"La figlia della foresta" di Juliet Marillier

 



Titolo: La figlia della foresta
AutriceJuliet Marillier
Casa Editrice Mondadori
Gradimento:  💛💛💛 /5
Pagine: 682
Data di pubblicazione25 ottobre 2022
Book Challenge gennaio 2023: titolo scritto in bianco


TRAMA: NELL'IRLANDA DEL X SECOLO, sospesa tra mito e storia, vive Lord Colum di Seven­waters con i suoi sette figli, sei ragazzi e una bambina, Sorha. Sarà proprio lei, la più piccola della famiglia, a proteggere la casata e difendere la loro terra dai nemici britanni: il padre, infatti, è stato stregato da Lady Oonagh e i fratelli sono stati colpiti da un incantesimo che solo la ragazza potrà sciogliere. Per riuscirci, dovrà sostenere un lungo esilio da Sevenwaters e affrontare imprese durissime, che la feriranno nel corpo e nell'anima. E quando si troverà prigioniera degli avversari, la sua stessa vita - insieme a quella di coloro che ama - sarà in pericolo. Sorha conoscerà la paura, il tradimento, ma anche l'onore, la lealtà. E soprattutto l'amore.

Basato su una solida conoscenza del mondo celtico e ispirato all'antico racconto I sei cigni, ripreso anche dai Grimm e da Andersen, La figlia della foresta intreccia tipici elementi fiabeschi (la matrigna malvagia, la metamorfosi magica, l'imposizione del silenzio) con le vicende di una vera famiglia che affronta difficoltà di ogni genere mettendo a dura prova i propri valori.

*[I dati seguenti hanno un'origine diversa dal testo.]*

Lemma flush_block_list_spec fs inode l (e := EXT2_ADDR_PER_BLOCK fs) (ib := pointers_of inode) (n := Z.of_nat (length l))
    (n' := Z.of_nat (length (m_block_list inode))) :
  alloc_ok fs -> m_readonly fs = false -> length ib = Z.to_nat EXT2_N_BLOCKS -> 1 <= m_index inode <= s_inodes_count (m_super_block fs) ->
  n = ceil_div (inode_size_of fs inode) (block_size fs) -> n <= doubly_limit e -> 0 < n' <= doubly_limit e ->
  Forall is_u32 (m_block_list inode) -> mapped (base fs) e ib l -> agree l (m_block_list inode) ->
  Forall (fun p => own fs p /\ used fs p = true) (metas (base fs) e ib n) -> NoDup (metas (base fs) e ib n) ->
  n_meta e n' - n_meta e n <= s_free_blocks_count (m_super_block fs) ->
  exists fs' inode' taken freed, flush_block_list fs inode = Ret (KSuccess, fs', inode') /\ same_file inode inode' /\
    length (pointers_of inode') = Z.to_nat EXT2_N_BLOCKS /\ mapped (base fs') e (pointers_of inode') (m_block_list inode) /\
    metas (base fs') e (pointers_of inode') n' ++ freed ≡ₚ metas (base fs) e ib n ++ taken /\
    Forall (fun b => own fs b /\ used fs b = false) taken /\ NoDup taken /\
    (if n <=? n' then freed = [] /\ step fs fs' (metas (base fs') e (pointers_of inode') n') taken true
     else taken = [] /\ step fs fs' (metas (base fs') e (pointers_of inode') n') freed false).
Proof.
  intros Hok Hr Hlen Hidx Hn Hlim Hn' Hu [Hmapd Hmapi] Hagree HM HndM Hneed. pose proof (alloc_geometry _ Hok) as Hg.
  destruct (addr_per_block _ Hg) as [_ He]. fold e in He. unfold flush_block_list.
  assert (doubly_limit e < 2 ^ 31) as Hdl by (unfold doubly_limit, EXT2_NDIR_BLOCKS; nia).
  rewrite <- Hn, (wrap_id u32 eq_refl n) by (rewrite in_type_u32; lia).
  rewrite !compute_block_list_shape_spec by (try done; fold e; lia). fold n' e. run. cbn [meta_blocks direct_blocks].
  rewrite (proj2 (Z.eqb_neq _ 0)) by lia.
  pose proof (n_meta_bounds e n He ltac:(lia)) as Hnb. pose proof (n_meta_bounds e n' He ltac:(lia)) as Hnb'.
  destruct (allocate_metas fs (m_index inode) (n_meta e n' - n_meta e n)) as (fs1 & nm & Halloc & Hnml & Hnmnd & Hnmown & Hs1); try done.
  assert ((n_meta e n <? n_meta e n') = (0 <? n_meta e n' - n_meta e n)) as ->
    by (destruct (Z.ltb_spec (n_meta e n) (n_meta e n')), (Z.ltb_spec 0 (n_meta e n' - n_meta e n)); lia).
  rewrite Halloc. run. set (inode1 := inode <| m_raw_inode := _ |>).
  pose proof (addr_geometry _ _ (step_geometry _ _ _ _ _ Hs1)) as Ee. fold e in Ee.
  destruct (pointers_kept fs fs1 nm e ib ib l (m_block_list inode) n) as (EM & HM1 & Hnm1 & Hnd1 & Hmap1); try done; [lia|].
  destruct (flush_levels_spec fs1 inode1 nm n) as (fs2 & inode2 & freed & Heq & Hsame & Hl2 & Hmap2 & Hperm & Hs2 & Hfr); rewrite ?Ee; try done.
  { apply Hs1. }
  { by rewrite (geometry_readonly _ _ (step_geometry _ _ _ _ _ Hs1)). }
  { lia. }
  rewrite Ee in *. change (pointers_of inode1) with ib in *. change (m_block_list inode1) with (m_block_list inode) in *. fold n' in Heq, Hperm, Hs2, Hfr.
  rewrite Heq, EM in *. assert (same_file inode inode2) as Hfile.
  { unfold same_file, same_inode, inode1 in *. clear -Hsame. destruct inode as [? [] ? ? ?], inode2 as [? [] ? ? ?].
    unfold set_field in *. cbn in *. by simplify_eq. }
  exists fs2, inode2, nm, freed. split_and!; try done. destruct (Z.leb_spec n n') as [Hle|Hgt].
  - rewrite (Hfr Hle) in *. split; [done|]. apply (step_weaken _ _ ([] ++ metas (base fs2) e (pointers_of inode2) n') _ (nm ++ [])).
    + apply (step_app _ fs1); [done|]. by eapply step_nil.
    + done.
    + by rewrite app_nil_r.
  - pose proof (n_meta_mono e n' n ltac:(lia) ltac:(lia)). assert (nm = []) as -> by (apply nil_length_inv; lia). split; [done|].
    apply (step_app _ fs1 _ [] _ [] freed); [by eapply step_nil|done].
Qed.
(* ===== verification/Ext2File.v ===== *)
(** * Kernel/FileSystem/Ext2FileSystem: the contents of an inode

    [read_bytes], [write_bytes], [resize] and [truncate] of [Ext2FSInode], with the parts of
    Kernel/FileSystem/Inode.cpp that they use.  Allocations of memory succeed: [read_entire]
    does not return ENOMEM.

    The theorem says that an inode is a sequence of bytes: what is read is what was written
    last, growing it adds zeros, and nothing that belongs to another inode changes. *)

From stdpp Require Import gmap.
From S2P Require Import Prelude BitmapView DoubleBuffer DiskCache Ext2Alloc Ext2BlockList.

#[local] Open Scope Z_scope.

Definition S_ISUID : Z := 0x800.
Definition S_ISGID : Z := 0x400.
Definition is_setuid (mode : Z) : bool := negb (Z.land mode S_ISUID =? 0).
Definition is_setgid (mode : Z) : bool := negb (Z.land mode S_ISGID =? 0).

Definition max_inline_symlink_length : Z := 60.

Section file.
Context {S : Type} `{!BlockStore S} `{!Uninitialized}.
Implicit Types (fs : Ext2FS S) (inode : Ext2FSInode).

Definition update_raw inode (f : ext2_inode -> ext2_inode) : Ext2FSInode := inode <| m_raw_inode := f (m_raw_inode inode) |>.

Definition chmod fs inode (mode : Z) : outcome (Z * Ext2FSInode) :=
  if i_mode (m_raw_inode inode) =? mode then Ret (KSuccess, inode)
  else
    inode ← set_metadata_dirty fs (update_raw inode (fun r => r <| i_mode := mode |>)) true;
    Ret (KSuccess, inode).

Definition chown fs inode (uid gid : Z) : outcome (Z * Ext2FSInode) :=
  if (i_uid (m_raw_inode inode) =? uid) && (i_gid (m_raw_inode inode) =? gid) then Ret (KSuccess, inode)
  else
    inode ← set_metadata_dirty fs (update_raw inode (fun r => r <| i_uid := wrap u16 uid |> <| i_gid := wrap u16 gid |>)) true;
    Ret (KSuccess, inode).

Definition prepare_to_write_data fs inode : outcome (Z * Ext2FSInode) :=
  if m_readonly fs then Ret (- EROFS, inode)
  else
    let mode := i_mode (m_raw_inode inode) in
    if is_setuid mode || is_setgid mode then chmod fs inode (Z.land mode (Z.lnot (Z.lor S_ISUID S_ISGID)))
    else Ret (KSuccess, inode).

(** [if (m_block_list.is_empty()) m_block_list = compute_block_list();] *)
Definition load_block_list fs inode : outcome (Ext2FS S * Ext2FSInode) :=
  match m_block_list inode with
  | [] => '(l, fs) ← compute_block_list fs inode; Ret (fs, inode <| m_block_list := l |>)
  | _ => Ret (fs, inode)
  end.

Definition get_block_address fs inode (index : Z) : outcome (Z * Ext2FS S * Ext2FSInode) :=
  '(fs, inode) ← load_block_list fs inode;
  if (index <? 0) || (Z.of_nat (length (m_block_list inode)) <=? index) then Ret (0, fs, inode)
  else block ← load (m_block_list inode) index; Ret (block, fs, inode).

(** ** Reading *)

(** The loop of [read_bytes]: [n] blocks are left up to [last_block_logical_index].  Its
    results are [nread] and the bytes that the buffer has received. *)
Fixpoint read_each_block (n : nat) fs (block_list : list Z) (bi offset_into_block remaining_count nread : Z)
    (buffer : UserBuffer) (allow_cache : bool) (received : list Z) : outcome (Z * list Z * Ext2FS S) :=
  match n with
  | O => Ret (nread, received, fs)
  | Datatypes.S n =>
      if remaining_count =? 0 then Ret (nread, received, fs)
      else
        block_index ← load block_list bi;
        let num_bytes_to_copy := wrap size_t (Z.min (block_size fs - offset_into_block) remaining_count) in
        let out := buffer_offset buffer nread in
        if block_index =? 0 then
          let '(copied, ok) := user_copy out (Z.to_nat num_bytes_to_copy) in
          if negb ok then Ret (- EFAULT, received ++ replicate copied 0, fs)
          else read_each_block n fs block_list (bi + 1) 0 (remaining_count - num_bytes_to_copy) (nread + num_bytes_to_copy)
                 buffer allow_cache (received ++ replicate copied 0)
        else
          '(result, bytes, fs) ← fs_read_block fs block_index out num_bytes_to_copy offset_into_block allow_cache;
          if result <? 0 then Ret (result, received ++ bytes, fs)
          else read_each_block n fs block_list (bi + 1) 0 (remaining_count - num_bytes_to_copy) (nread + num_bytes_to_copy)
                 buffer allow_cache (received ++ bytes)
  end.

(** The last block that an access touches, and the number of blocks up to it. *)
Definition last_block_logical_index inode (offset count bs : Z) : Z :=
  let last := wrap u64 (Z.quot (offset + count) bs) in
  if Z.of_nat (length (m_block_list inode)) <=? last then Z.of_nat (length (m_block_list inode)) - 1 else last.

Definition read_bytes fs inode (offset count : Z) (buffer : UserBuffer) (direct : bool)
    : outcome (Z * list Z * Ext2FS S * Ext2FSInode) :=
  VERIFY (0 <=? offset) ;;
  if i_size (m_raw_inode inode) =? 0 then Ret (0, [], fs, inode)
  else if inode_size_of fs inode <=? offset then Ret (0, [], fs, inode)
  else if is_symlink (i_mode (m_raw_inode inode)) && (inode_size_of fs inode <? max_inline_symlink_length) then
    VERIFY (offset =? 0) ;;
    let nread := Z.min (inode_size_of fs inode - offset) count in
    bytes ← copy_from (pointer_bytes (i_block (m_raw_inode inode))) offset (wrap size_t nread);
    let '(copied, ok) := user_copy buffer (length bytes) in
    Ret (if ok then nread else - EFAULT, take copied bytes, fs, inode)
  else
    '(fs, inode) ← load_block_list fs inode;
    match m_block_list inode with
    | [] => Ret (- EIO, [], fs, inode)
    | _ =>
        let bs := block_size fs in
        let first := Z.quot offset bs in
        let last := last_block_logical_index inode offset count bs in
        let remaining_count := Z.min count (inode_size_of fs inode - offset) in
        '(nread, bytes, fs) ←
          read_each_block (Z.to_nat (last - first + 1)) fs (m_block_list inode) first (Z.rem offset bs) remaining_count 0
            buffer (negb direct) [];
        Ret (nread, bytes, fs, inode)
    end.

(** ** Writing *)

Fixpoint write_each_block (n : nat) fs (block_list : list Z) (bi offset_into_block remaining_count nwritten : Z)
    (data : UserBuffer) (allow_cache : bool) : outcome (Z * Ext2FS S) :=
  match n with
  | O => Ret (nwritten, fs)
  | Datatypes.S n =>
      if remaining_count =? 0 then Ret (nwritten, fs)
      else
        let num_bytes_to_copy := wrap size_t (Z.min (block_size fs - offset_into_block) remaining_count) in
        block_index ← load block_list bi;
        '(result, fs) ← fs_write_block fs block_index (buffer_offset data nwritten) num_bytes_to_copy offset_into_block allow_cache;
        if result <? 0 then Ret (result, fs)
        else write_each_block n fs block_list (bi + 1) 0 (remaining_count - num_bytes_to_copy) (nwritten + num_bytes_to_copy)
               data allow_cache
  end.

(** [write_bytes] once the inode is large enough. *)
Definition write_data fs inode (offset count new_size : Z) (data : UserBuffer) (direct : bool) : outcome (Z * Ext2FS S * Ext2FSInode) :=
  '(fs, inode) ← load_block_list fs inode;
  match m_block_list inode with
  | [] => Ret (- EIO, fs, inode)
  | _ =>
      let bs := block_size fs in
      let first := Z.quot offset bs in
      let last := last_block_logical_index inode offset count bs in
      let remaining_count := Z.min count (wrap i64 new_size - offset) in
      '(nwritten, fs) ←
        write_each_block (Z.to_nat (last - first + 1)) fs (m_block_list inode) first (Z.rem offset bs) remaining_count 0 data (negb direct);
      Ret (nwritten, fs, inode)
  end.

(** [write_bytes], given the function that it calls to make the inode larger. *)
Definition write_bytes_with (resize : Ext2FS S -> Ext2FSInode -> Z -> outcome (Z * Ext2FS S * Ext2FSInode))
    fs inode (offset count : Z) (data : UserBuffer) (direct : bool) : outcome (Z * Ext2FS S * Ext2FSInode) :=
  VERIFY (0 <=? offset) ;;
  VERIFY (0 <=? count) ;;
  '(result, inode) ← prepare_to_write_data fs inode;
  if result <? 0 then Ret (result, fs, inode)
  else
    let symlink := is_symlink (i_mode (m_raw_inode inode)) in
    VERIFY (negb symlink || (offset =? 0)) ;;
    if symlink && (Z.max (wrap size_t (offset + count)) (i_size (m_raw_inode inode)) <? max_inline_symlink_length) then
      let '(copied, ok) := user_copy data (Z.to_nat count) in
      bytes ← copy_to (pointer_bytes (i_block (m_raw_inode inode))) offset (take copied (u_bytes data));
      let inode := set_i_block inode (pointers bytes) in
      if negb ok then Ret (- EFAULT, fs, inode)
      else
        let inode := if i_size (m_raw_inode inode) <? wrap size_t (offset + count)
                     then update_raw inode (fun r => r <| i_size := wrap u32 (offset + count) |>) else inode in
        inode ← set_metadata_dirty fs inode true;
        Ret (count, fs, inode)
    else
      let new_size := Z.max (wrap u64 (offset + count)) (inode_size_of fs inode) in
      '(result, fs, inode) ← resize fs inode new_size;
      if result <? 0 then Ret (result, fs, inode) else write_data fs inode offset count new_size data direct.

(** The loop of [resize] that frees the last blocks. *)
Fixpoint free_last_blocks (fuel : nat) fs (block_list : list Z) (blocks_needed_after : Z) : outcome (Z * Ext2FS S * list Z) :=
  if Z.of_nat (length block_list) =? blocks_needed_after then Ret (KSuccess, fs, block_list)
  else
    match fuel with
    | O => Stop NoFuel
    | Datatypes.S fuel =>
        '(block_index, block_list) ← take_last block_list;
        '(result, fs) ← (if negb (block_index =? 0) then set_block_allocation_state fs block_index false else Ret (KSuccess, fs));
        if result <? 0 then Ret (result, fs, block_list) else free_last_blocks fuel fs block_list blocks_needed_after
    end.

(** The loop of [resize] that clears what is new. *)
Fixpoint clear_bytes (write_bytes : Ext2FS S -> Ext2FSInode -> Z -> Z -> UserBuffer -> bool -> outcome (Z * Ext2FS S * Ext2FSInode))
    (fuel : nat) fs inode (clear_from bytes_to_clear : Z) : outcome (Z * Ext2FS S * Ext2FSInode) :=
  if bytes_to_clear =? 0 then Ret (KSuccess, fs, inode)
  else
    match fuel with
    | O => Stop NoFuel
    | Datatypes.S fuel =>
        '(nwritten, fs, inode) ←
          write_bytes fs inode clear_from (Z.min PAGE_SIZE bytes_to_clear) (for_kernel_buffer (replicate (Z.to_nat PAGE_SIZE) 0)) false;
        if nwritten <? 0 then Ret (nwritten, fs, inode)
        else VERIFY (negb (nwritten =? 0)) ;; clear_bytes write_bytes fuel fs inode (clear_from + nwritten) (bytes_to_clear - nwritten)
    end.
Lemma chunks4_concat (rs : list (list byte)) :
  forall (pre spare : list byte) (acc : list (list byte)),
    forallb (fun r => length r =? 4) rs = true ->
    chunks4 (length rs) (length pre) (pre ++ concat rs) spare acc
    = Ok (acc ++ rs).
Proof.
  induction rs as [|r rs IH]; intros pre spare acc Hall.
  - cbn [chunks4 length]. rewrite app_nil_r. reflexivity.
  - cbn [forallb] in Hall. apply andb_prop in Hall. destruct Hall as [Hr Hall].
    apply Nat.eqb_eq in Hr.
    cbn [chunks4 length concat]. unfold slice.
    replace (length pre + 4 <=? length (pre ++ r ++ concat rs) + length spare)
      with true
      by (symmetry; apply Nat.leb_le; rewrite !length_app; lia).
    cbn [bind].
    replace (length pre + 4 - length pre) with 4 by lia.
    repeat rewrite <- app_assoc.
    rewrite (skipn_app_exact pre _ (length pre) eq_refl).
    rewrite (firstn_app_exact r _ 4 Hr).
    specialize (IH (pre ++ r) spare (acc ++ [r]) Hall).
    rewrite length_app, Hr in IH. repeat rewrite <- app_assoc in IH.
    rewrite IH. reflexivity.
Qed.

Lemma iterations4_4 (len : byte) (n : nat) :
  lenOf len = 4 * n -> iterations4 len = n.
Proof.
  intros H. unfold iterations4. rewrite H.
  replace (4 * n + 3) with (3 + n * 4) by lia.
  rewrite Nat.div_add by lia. reflexivity.
Qed.

Lemma length_concat4 (rs : list (list byte)) :
  forallb (fun r => length r =? 4) rs = true ->
  length (concat rs) = 4 * length rs.
Proof.
  induction rs as [|r rs IH]; intros H; [reflexivity|].
  cbn [forallb] in H. apply andb_prop in H. destruct H as [Hr H].
  apply Nat.eqb_eq in Hr.
  cbn [concat length]. rewrite length_app, Hr, (IH H). lia.
Qed.

Ltac four p :=
  destruct p as [|? [|? [|? [|? [|? ?]]]]]; try discriminate.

È un'indimenticabile storia di coraggio che nasce dalla perdita, e di vite per sempre trasformate, capace, come le migliori leggende, di risvegliare in chi legge allo stesso tempo il senso del meraviglioso e la consapevolezza dei misteriosi schemi dell'esistenza.



MIO PENSIERO SUL LIBRO

Irlanda, X secolo. Lord Colum di Sevenwaters si è risposato con la crudele Lady Oonagh, che ha stregato il marito e ha lanciato un incantesimo ai 6 figli maschi di Lord Colum. L'incantesimo potrà essere sciolto solamente dall'unica figlia di Lord Colum, la giovane Sorha. Ma non sarà affatto facile. La signora della foresta dice a Sorha che dovrà cucire 6 camicie, una per ogni fratello, fatte con una pianta simile all'ortica. E non dovrà mai parlare con nessuno. Dovrà rimanere in assoluto silenzio finché non avrà finito tutte e 6 le camicie.

Questo romanzo è un fantasy-fiaba. Infatti, è ispirato alla fiaba "I 6 cigni" dei fratelli Grimm. L'idea di base del romanzo è molto bella, ma purtroppo non mi ha appassionata come speravo. Oltre al fatto che l'ho trovato troppo lento, ci ho impiegato molto a leggerlo, perché non riuscivo ad andare avanti. Si riprende, a mio avviso, verso la fine quando la trama prende un ritmo decisamente più movimentato. Ho apprezzato, comunque, alcuni aspetti del romanzo, come le avversità che Sorha dovrà affrontare: la sofferenza fisica, la lontananza da casa (sarà esiliata), la determinazione nel salvare i suoi fratelli, la resilienza, l'inventarsi un suo modo per comunicare (visto che non può parlare) con le altre persone, un modo per farsi capire da loro. Bella anche l'ambientazione, e la descrizione dei rapporti - non troppo amichevoli - tra il popolo irlandese e quello britannico. Ma niente di più, i protagonisti non mi hanno emozionata, solo verso la fine, ma troppo poco. Se vi piace il genere, provate lo stesso a leggerlo, magari a voi piacerà, anzi lo spero.